(** Run a program that ended: every part of it ended. *)
Ltac run_main H :=
  lazymatch type of H with
  | bind _ _ = (_, inr _) =>
      let l1 := fresh "l" in let a := fresh "a" in let l2 := fresh "l" in
      let Hm := fresh "Hm" in
      apply bind_done in H as (l1 & a & l2 & Hm & H & ->); run_main Hm; run_main H
  | env_int _ _ _ = (_, inr _) => let Hs := fresh "Hs" in apply env_int_done in H as [-> Hs]
  | act _ = (_, inr _) => apply act_done in H as ->
  | guarded _ _ = (_, inr _) => apply guarded_done in H as ->
  | ret _ = (_, inr _) => unfold ret in H; simplify_eq
  | _ => idtac
  end.

Section effects.
Context (have_rocksdb have_prometheus : bool) (db_opens exposer_binds : string → bool).

Lemma identity_effects env l i :
  boot_identity env = (l, inr i) → effects l = [] ∧ isValidNodeId (i_node_id i) = true.
Proof.
  unfold boot_identity. intros H. run_main H. destruct (isValidNodeId _) eqn:Hid; cbn [negb] in H.
  - run_main H. done.
  - run_main H. done.
Qed.

Lemma storage_effects env id l u : makeStorage have_rocksdb db_opens env id = (l, inr u) → ∃ d, effects l = [MakeStorage d].
Proof.
  unfold makeStorage. destruct have_rocksdb; [destruct (negb _)|]; intros H; run_main H; by eexists.
Qed.

Lemma metrics_effects env id l u : makeMetrics have_prometheus exposer_binds env id = (l, inr u) → ∃ d, effects l = [MakeMetrics d].
Proof. unfold makeMetrics. destruct have_prometheus; intros H; run_main H; by eexists. Qed.

(** The joining step, if there are seeds. *)
Definition joins (seeds : list string) : list Action := match seeds with [] => [] | _ => [JoinSeeds seeds] end.

(** The effects of a start-up that succeeds, for its configuration. *)
Definition program (c : Config) (exposer directory : option string) : list Action :=
  [MakeRouter (c_vnodes c); MakeMetrics exposer; MakePool (c_pool_max c) (c_pool_reap_s c); SetPoolCounters;
   MakeStorage directory; MakeNode (myInfo c) (c_max_clock_entries c); AddSelf (myInfo c);
   StartServer (c_host c) (c_port c) (c_workers c);
   MakeGossip (myInfo c) (c_gossip c); SetGossipThread; SetGauge; RegisterGauge; RegisterSyncCounter] ++
  joins (c_seeds c) ++
  [StartGossip; MakeHintStore (c_hint_ttl c); StartHandoff; RegisterHandoff; SetHintStore; SetLiveness;
   StartAntiEntropy (c_ae_interval c)].

Lemma node_effects env i l vnodes pool_max pool_reap entries workers :
  boot_node have_rocksdb have_prometheus db_opens exposer_binds env i = (l, inr (vnodes, pool_max, pool_reap, entries, workers)) →
  ∃ m d, effects l =
    [MakeRouter vnodes; MakeMetrics m; MakePool pool_max pool_reap; SetPoolCounters; MakeStorage d;
     MakeNode (mkNode (i_node_id i) (i_advertise i) (i_port i)) entries; AddSelf (mkNode (i_node_id i) (i_advertise i) (i_port i));
     StartServer (i_host i) (i_port i) workers].
Proof.
  unfold boot_node. intros H. run_main H.
  lazymatch goal with Hx : makeStorage _ _ _ _ = _ |- _ => apply storage_effects in Hx as [d Hd] end.
  lazymatch goal with Hx : makeMetrics _ _ _ _ = _ |- _ => apply metrics_effects in Hx as [m Hm] end.
  exists m, d. rewrite !effects_app, Hd, Hm. reflexivity.
Qed.

Lemma gossip_effects env i l g :
  boot_gossip env i = (l, inr g) →
  effects l = [MakeGossip (mkNode (i_node_id i) (i_advertise i) (i_port i)) g; SetGossipThread; SetGauge; RegisterGauge;
               RegisterSyncCounter] ++ joins (i_seeds i) ++ [StartGossip].
Proof.
  unfold boot_gossip. intros H. run_main H.
  destruct (i_seeds i) as [|x xs];
    lazymatch goal with Hx : _ = (?l, inr ?u) |- context [?l] => run_main Hx end; reflexivity.
Qed.

Lemma handoff_effects env l ttl :
  boot_handoff env = (l, inr ttl) → effects l = [MakeHintStore ttl; StartHandoff; RegisterHandoff; SetHintStore; SetLiveness].
Proof. unfold boot_handoff. intros H. run_main H. reflexivity. Qed.

Lemma antientropy_effects env l ae : boot_antientropy env = (l, inr ae) → effects l = [StartAntiEntropy ae].
Proof. unfold boot_antientropy. intros H. run_main H. reflexivity. Qed.

Abbreviation main_ := (main have_rocksdb have_prometheus db_opens exposer_binds).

### What needs to be done
What lines in the material above contain the word "fresh"? Copy them out.

### Exercise solution
      let l1 := fresh "l" in let a := fresh "a" in let l2 := fresh "l" in
      let Hm := fresh "Hm" in
  | env_int _ _ _ = (_, inr _) => let Hs := fresh "Hs" in apply env_int_done in H as [-> Hs]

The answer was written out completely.